From the records below, please repeat exactly the line that has "Lemma merge_repick_ok (m", the line that has "it_rep c (e :: r) /\", and every line between them, and nothing else.

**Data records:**
= Beginning of Section =
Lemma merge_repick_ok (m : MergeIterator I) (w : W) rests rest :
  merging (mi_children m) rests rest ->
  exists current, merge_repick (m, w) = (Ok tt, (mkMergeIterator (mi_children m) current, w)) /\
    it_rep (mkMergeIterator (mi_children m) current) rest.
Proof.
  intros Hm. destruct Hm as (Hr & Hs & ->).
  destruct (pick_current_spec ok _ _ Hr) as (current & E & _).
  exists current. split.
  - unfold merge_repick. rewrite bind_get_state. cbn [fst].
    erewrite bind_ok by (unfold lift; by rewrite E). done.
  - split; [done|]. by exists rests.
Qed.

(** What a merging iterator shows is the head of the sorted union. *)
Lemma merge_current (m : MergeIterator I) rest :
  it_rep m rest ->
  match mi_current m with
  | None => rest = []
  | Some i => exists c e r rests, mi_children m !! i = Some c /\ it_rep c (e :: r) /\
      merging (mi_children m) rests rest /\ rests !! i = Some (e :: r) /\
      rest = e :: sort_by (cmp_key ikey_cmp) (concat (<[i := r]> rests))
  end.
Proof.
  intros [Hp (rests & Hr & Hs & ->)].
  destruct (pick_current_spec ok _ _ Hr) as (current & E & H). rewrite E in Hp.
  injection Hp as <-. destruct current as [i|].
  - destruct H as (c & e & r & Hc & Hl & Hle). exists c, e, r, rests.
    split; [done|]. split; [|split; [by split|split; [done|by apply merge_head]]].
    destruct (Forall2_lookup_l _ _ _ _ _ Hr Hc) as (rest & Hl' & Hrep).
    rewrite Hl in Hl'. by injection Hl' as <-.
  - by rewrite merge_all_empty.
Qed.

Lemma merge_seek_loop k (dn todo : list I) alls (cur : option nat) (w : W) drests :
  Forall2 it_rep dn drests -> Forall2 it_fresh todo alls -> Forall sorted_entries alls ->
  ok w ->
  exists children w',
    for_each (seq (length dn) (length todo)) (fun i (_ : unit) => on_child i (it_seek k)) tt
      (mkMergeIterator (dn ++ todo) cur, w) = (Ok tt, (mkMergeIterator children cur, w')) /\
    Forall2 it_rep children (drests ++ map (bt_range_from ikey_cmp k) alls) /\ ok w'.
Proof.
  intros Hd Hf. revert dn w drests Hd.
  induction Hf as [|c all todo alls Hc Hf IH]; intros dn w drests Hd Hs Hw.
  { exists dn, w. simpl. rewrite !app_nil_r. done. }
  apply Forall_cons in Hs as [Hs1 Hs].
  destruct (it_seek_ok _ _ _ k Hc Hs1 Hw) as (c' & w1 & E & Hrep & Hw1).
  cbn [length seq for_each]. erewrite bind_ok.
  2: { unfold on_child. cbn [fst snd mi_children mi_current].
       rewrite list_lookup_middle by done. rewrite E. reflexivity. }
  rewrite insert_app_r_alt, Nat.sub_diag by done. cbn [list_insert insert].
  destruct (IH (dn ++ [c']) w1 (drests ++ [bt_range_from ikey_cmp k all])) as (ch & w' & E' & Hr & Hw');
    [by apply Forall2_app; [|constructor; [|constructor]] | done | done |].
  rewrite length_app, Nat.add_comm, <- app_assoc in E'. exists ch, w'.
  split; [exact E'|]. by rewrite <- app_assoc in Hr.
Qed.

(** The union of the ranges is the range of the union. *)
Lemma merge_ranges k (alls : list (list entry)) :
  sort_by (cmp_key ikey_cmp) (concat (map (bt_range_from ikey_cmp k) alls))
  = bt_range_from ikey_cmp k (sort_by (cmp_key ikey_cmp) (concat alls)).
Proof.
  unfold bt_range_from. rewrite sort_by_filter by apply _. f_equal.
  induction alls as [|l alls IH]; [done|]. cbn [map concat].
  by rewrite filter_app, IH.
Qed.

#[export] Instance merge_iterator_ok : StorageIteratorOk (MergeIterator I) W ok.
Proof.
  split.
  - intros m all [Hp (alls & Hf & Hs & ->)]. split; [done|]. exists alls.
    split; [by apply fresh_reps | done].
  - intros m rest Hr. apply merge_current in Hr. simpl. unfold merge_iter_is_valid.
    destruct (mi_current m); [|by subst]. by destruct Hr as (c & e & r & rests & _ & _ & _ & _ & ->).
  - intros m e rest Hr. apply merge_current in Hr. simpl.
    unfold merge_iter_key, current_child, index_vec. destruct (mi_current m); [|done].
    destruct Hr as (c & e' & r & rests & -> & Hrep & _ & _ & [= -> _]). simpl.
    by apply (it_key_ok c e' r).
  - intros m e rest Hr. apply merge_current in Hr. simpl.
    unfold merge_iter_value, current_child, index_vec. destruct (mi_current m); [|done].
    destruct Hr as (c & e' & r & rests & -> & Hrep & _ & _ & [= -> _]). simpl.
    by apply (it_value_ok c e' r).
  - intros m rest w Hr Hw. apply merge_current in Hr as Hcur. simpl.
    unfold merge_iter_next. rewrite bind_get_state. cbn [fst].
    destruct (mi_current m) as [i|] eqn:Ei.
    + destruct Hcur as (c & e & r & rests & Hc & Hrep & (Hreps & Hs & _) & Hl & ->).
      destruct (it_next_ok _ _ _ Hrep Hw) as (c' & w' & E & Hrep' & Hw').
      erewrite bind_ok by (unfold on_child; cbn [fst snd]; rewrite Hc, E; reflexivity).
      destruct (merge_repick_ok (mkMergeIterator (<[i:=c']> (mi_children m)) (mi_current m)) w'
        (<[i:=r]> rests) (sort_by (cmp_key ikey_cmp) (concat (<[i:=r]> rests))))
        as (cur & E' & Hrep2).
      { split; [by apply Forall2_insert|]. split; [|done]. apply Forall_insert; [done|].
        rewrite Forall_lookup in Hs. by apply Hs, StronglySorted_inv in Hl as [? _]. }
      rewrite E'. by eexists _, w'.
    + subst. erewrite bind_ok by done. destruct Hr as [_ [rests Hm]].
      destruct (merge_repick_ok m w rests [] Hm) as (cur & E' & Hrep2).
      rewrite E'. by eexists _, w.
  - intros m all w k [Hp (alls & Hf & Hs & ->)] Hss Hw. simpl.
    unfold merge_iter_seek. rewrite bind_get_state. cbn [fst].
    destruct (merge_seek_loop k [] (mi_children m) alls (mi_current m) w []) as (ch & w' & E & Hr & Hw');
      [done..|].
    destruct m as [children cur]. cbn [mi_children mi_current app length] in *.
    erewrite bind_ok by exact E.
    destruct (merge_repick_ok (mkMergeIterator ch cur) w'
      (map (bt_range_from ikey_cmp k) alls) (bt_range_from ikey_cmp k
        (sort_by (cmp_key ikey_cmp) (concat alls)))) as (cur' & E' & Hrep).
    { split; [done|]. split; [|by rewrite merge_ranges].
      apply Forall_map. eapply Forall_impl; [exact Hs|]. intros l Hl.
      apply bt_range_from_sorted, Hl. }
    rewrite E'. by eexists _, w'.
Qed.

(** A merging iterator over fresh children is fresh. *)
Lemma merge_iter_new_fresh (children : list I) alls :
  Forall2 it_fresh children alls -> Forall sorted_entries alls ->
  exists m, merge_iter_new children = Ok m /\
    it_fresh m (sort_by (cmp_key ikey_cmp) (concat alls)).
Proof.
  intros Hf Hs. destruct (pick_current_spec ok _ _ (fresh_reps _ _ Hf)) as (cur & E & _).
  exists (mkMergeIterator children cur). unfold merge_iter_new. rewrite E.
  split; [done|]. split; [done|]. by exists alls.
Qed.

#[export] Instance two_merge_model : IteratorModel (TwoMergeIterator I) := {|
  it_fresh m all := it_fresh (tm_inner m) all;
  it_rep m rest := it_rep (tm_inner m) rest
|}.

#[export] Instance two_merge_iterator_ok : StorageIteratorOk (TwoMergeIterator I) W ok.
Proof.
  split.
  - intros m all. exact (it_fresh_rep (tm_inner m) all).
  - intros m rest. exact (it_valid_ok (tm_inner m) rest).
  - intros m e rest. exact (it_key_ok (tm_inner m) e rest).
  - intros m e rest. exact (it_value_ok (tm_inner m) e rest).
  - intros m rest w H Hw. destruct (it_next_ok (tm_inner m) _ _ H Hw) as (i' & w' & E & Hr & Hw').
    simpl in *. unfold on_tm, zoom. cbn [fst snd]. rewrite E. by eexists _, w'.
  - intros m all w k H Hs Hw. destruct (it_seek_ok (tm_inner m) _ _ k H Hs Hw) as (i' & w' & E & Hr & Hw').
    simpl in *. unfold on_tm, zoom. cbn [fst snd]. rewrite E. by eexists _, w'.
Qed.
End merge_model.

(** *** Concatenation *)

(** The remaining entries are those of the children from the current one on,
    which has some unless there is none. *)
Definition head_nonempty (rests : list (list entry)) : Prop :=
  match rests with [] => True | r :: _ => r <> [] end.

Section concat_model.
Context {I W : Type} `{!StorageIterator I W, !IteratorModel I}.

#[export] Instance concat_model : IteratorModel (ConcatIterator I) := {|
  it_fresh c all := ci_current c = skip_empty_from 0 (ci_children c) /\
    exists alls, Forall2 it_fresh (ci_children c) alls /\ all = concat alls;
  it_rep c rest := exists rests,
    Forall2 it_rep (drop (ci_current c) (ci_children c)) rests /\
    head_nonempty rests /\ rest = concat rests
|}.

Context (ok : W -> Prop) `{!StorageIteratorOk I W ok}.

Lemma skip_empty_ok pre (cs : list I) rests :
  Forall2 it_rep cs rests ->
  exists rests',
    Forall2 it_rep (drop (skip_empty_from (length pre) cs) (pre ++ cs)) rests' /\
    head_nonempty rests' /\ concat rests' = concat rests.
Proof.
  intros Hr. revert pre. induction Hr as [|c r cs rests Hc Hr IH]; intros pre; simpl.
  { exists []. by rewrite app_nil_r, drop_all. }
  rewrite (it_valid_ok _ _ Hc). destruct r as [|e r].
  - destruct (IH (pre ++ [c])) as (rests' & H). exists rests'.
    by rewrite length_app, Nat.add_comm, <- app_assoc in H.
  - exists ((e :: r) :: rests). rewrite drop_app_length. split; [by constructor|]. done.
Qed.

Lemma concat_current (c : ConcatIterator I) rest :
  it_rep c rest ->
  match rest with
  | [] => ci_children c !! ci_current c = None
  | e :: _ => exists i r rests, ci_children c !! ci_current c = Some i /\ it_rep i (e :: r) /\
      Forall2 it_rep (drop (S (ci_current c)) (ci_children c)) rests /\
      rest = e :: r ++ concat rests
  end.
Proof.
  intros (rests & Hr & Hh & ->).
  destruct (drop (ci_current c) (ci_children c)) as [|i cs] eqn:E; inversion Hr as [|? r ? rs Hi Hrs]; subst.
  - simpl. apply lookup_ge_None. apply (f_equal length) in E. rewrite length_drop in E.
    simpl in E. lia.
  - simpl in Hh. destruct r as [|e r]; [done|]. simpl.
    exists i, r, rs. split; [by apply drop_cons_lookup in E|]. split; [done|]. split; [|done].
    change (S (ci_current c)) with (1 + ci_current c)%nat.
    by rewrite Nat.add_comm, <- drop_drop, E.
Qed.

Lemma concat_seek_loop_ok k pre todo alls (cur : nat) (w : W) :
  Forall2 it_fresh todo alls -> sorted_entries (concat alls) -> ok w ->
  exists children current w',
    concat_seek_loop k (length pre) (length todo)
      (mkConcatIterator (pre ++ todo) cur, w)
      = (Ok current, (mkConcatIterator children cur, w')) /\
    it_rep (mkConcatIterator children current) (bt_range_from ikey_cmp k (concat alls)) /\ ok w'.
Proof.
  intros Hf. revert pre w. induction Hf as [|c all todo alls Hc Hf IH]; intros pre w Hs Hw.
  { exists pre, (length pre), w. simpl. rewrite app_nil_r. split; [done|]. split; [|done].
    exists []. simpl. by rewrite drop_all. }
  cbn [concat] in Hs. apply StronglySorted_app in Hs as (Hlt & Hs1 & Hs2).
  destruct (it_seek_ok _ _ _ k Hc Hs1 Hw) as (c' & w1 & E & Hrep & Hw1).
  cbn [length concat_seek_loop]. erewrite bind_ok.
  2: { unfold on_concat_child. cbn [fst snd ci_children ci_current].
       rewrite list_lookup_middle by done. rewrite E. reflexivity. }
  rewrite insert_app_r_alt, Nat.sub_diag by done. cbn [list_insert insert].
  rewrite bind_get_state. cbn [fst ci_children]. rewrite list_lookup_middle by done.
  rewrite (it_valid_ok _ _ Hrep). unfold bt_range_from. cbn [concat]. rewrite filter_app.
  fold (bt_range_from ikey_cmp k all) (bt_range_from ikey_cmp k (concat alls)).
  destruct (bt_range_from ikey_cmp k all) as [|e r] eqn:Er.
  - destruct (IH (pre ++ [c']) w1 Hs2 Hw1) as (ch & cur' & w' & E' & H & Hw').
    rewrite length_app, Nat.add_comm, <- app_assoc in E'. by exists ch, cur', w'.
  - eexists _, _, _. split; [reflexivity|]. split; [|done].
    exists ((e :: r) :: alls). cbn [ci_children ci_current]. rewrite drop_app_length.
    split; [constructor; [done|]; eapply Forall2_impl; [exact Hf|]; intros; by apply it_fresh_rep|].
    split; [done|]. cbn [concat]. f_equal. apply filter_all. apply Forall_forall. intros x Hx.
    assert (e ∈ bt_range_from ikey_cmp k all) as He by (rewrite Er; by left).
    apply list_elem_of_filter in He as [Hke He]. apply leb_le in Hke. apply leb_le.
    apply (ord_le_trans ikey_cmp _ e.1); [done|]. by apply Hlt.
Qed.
= End of Section =
= Beginning of Section =
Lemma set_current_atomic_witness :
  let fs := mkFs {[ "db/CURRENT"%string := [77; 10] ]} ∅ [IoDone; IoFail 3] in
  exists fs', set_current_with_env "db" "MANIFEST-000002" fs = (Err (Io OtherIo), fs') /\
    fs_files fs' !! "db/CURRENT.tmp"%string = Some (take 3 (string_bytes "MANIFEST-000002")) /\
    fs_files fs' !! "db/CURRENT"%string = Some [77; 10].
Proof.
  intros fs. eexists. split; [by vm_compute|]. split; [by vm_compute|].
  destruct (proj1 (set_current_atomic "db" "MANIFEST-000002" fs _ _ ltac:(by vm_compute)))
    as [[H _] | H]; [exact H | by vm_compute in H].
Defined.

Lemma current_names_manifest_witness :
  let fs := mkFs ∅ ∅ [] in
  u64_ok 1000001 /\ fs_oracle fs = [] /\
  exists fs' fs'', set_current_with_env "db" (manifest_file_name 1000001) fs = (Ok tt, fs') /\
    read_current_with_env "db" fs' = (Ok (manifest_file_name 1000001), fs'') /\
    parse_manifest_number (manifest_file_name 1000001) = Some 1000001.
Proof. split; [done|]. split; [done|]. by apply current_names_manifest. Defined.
= End of Section =
= Beginning of Section =
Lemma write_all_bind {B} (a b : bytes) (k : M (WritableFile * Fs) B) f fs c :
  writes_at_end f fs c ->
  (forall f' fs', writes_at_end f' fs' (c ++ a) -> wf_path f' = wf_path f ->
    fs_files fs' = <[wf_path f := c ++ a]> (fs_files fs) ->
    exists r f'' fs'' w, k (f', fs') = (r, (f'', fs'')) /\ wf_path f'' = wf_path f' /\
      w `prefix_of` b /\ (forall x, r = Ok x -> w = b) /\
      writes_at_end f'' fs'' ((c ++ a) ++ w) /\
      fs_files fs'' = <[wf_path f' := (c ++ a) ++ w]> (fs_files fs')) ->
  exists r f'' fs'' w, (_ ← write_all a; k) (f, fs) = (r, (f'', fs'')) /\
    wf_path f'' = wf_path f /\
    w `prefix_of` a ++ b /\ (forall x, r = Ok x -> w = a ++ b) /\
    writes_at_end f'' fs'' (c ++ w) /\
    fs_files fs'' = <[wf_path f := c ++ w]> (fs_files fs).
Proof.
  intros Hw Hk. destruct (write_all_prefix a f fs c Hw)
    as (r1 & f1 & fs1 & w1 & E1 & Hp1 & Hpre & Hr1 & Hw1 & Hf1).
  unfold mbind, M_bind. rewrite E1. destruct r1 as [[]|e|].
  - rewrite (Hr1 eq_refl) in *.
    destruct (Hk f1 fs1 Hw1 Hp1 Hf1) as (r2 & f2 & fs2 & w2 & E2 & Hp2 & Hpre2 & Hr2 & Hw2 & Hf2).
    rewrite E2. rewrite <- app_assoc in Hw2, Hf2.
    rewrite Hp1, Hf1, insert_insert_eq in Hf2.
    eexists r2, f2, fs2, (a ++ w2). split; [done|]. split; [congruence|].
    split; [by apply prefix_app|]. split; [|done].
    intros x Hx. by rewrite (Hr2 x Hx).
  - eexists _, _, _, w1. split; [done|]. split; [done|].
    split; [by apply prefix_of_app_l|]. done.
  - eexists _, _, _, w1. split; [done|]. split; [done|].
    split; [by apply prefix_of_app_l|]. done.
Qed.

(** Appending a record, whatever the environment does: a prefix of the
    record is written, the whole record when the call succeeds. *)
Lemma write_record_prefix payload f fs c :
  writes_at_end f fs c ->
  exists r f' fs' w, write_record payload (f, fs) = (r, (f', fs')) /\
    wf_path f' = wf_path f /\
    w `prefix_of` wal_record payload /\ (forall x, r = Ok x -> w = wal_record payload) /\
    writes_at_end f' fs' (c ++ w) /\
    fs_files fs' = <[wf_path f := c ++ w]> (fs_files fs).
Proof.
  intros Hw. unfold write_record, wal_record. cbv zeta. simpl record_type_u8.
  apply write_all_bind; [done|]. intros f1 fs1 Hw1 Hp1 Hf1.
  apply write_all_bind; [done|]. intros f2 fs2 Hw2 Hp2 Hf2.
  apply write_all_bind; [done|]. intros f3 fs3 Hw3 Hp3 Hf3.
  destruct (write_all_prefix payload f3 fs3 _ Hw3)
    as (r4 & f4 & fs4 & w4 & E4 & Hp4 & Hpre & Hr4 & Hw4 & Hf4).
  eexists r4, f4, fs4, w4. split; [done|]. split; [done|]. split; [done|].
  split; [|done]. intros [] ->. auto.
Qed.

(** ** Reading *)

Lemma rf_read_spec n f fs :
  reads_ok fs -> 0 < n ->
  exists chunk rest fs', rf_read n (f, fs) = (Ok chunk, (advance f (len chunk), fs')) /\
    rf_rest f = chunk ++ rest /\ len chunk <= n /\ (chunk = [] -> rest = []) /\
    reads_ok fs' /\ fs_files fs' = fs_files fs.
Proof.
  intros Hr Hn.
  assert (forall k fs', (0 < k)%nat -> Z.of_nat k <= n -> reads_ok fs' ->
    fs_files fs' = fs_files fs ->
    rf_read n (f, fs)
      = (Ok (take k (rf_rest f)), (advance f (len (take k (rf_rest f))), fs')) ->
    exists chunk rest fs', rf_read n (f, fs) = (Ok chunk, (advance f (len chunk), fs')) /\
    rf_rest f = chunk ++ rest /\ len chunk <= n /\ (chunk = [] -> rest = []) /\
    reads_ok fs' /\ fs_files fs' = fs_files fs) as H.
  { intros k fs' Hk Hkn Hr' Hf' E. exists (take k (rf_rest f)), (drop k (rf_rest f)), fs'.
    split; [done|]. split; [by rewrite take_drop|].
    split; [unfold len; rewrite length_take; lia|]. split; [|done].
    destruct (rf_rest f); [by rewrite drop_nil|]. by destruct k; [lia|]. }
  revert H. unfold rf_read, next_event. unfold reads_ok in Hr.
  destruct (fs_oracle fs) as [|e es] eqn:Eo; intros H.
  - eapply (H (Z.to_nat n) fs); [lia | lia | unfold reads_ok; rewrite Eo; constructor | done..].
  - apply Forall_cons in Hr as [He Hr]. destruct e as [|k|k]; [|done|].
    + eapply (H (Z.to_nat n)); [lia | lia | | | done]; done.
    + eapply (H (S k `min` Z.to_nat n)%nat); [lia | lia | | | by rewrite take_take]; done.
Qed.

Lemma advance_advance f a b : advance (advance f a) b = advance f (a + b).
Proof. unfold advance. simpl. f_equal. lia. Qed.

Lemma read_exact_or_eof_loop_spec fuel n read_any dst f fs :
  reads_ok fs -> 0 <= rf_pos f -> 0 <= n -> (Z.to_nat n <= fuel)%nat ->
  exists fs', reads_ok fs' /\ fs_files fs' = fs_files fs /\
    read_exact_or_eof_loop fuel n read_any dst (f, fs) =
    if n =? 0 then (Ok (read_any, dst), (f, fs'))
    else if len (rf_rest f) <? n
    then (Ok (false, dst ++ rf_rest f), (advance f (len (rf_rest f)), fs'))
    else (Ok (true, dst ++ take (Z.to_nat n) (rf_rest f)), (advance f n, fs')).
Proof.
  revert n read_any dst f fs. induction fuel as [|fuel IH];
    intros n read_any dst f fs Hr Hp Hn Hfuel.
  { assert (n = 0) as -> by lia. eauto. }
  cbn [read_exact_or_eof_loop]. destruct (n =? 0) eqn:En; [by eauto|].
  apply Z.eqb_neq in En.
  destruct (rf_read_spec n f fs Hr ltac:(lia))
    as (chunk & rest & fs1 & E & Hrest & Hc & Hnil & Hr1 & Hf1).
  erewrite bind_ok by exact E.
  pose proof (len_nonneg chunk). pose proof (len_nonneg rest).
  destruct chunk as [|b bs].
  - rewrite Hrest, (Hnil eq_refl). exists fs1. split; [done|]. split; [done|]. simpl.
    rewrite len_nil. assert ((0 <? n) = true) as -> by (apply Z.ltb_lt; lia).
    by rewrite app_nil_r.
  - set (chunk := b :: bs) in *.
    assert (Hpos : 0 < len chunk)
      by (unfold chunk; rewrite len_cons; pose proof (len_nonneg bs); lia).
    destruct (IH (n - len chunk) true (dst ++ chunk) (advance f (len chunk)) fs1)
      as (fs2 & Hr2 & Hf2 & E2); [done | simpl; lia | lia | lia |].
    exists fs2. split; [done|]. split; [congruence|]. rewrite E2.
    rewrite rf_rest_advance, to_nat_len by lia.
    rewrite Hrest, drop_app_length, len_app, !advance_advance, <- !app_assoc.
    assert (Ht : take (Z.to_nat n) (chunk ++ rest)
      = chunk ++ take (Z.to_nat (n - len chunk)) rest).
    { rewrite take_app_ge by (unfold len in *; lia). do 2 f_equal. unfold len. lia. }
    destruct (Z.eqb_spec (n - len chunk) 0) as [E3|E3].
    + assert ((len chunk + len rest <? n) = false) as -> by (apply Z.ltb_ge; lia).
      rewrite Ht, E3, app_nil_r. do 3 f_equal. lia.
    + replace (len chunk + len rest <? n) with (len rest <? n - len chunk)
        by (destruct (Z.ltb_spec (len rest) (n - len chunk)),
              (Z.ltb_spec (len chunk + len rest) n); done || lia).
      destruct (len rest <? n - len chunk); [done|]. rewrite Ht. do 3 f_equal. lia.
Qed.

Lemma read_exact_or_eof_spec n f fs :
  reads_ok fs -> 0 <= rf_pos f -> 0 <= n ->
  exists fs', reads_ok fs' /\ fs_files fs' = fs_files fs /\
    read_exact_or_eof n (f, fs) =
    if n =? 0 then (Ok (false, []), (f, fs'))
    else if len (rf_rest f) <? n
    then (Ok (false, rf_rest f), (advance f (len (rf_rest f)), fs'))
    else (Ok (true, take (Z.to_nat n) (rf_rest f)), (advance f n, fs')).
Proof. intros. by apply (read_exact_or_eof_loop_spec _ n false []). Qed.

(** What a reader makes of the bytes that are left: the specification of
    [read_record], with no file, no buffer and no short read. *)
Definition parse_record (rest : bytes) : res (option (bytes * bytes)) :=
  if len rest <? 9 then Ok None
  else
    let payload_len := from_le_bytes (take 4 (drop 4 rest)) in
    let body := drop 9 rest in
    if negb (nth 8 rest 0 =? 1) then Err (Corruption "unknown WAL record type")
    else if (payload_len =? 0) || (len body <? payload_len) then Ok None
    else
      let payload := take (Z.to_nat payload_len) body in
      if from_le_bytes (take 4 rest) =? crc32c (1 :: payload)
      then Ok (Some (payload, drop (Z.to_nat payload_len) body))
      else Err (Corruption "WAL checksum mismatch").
= End of Section =
**Answer space:**
Lemma merge_repick_ok (m : MergeIterator I) (w : W) rests rest :
  merging (mi_children m) rests rest ->
  exists current, merge_repick (m, w) = (Ok tt, (mkMergeIterator (mi_children m) current, w)) /\
    it_rep (mkMergeIterator (mi_children m) current) rest.
Proof.
  intros Hm. destruct Hm as (Hr & Hs & ->).
  destruct (pick_current_spec ok _ _ Hr) as (current & E & _).
  exists current. split.
  - unfold merge_repick. rewrite bind_get_state. cbn [fst].
    erewrite bind_ok by (unfold lift; by rewrite E). done.
  - split; [done|]. by exists rests.
Qed.

(** What a merging iterator shows is the head of the sorted union. *)
Lemma merge_current (m : MergeIterator I) rest :
  it_rep m rest ->
  match mi_current m with
  | None => rest = []
  | Some i => exists c e r rests, mi_children m !! i = Some c /\ it_rep c (e :: r) /\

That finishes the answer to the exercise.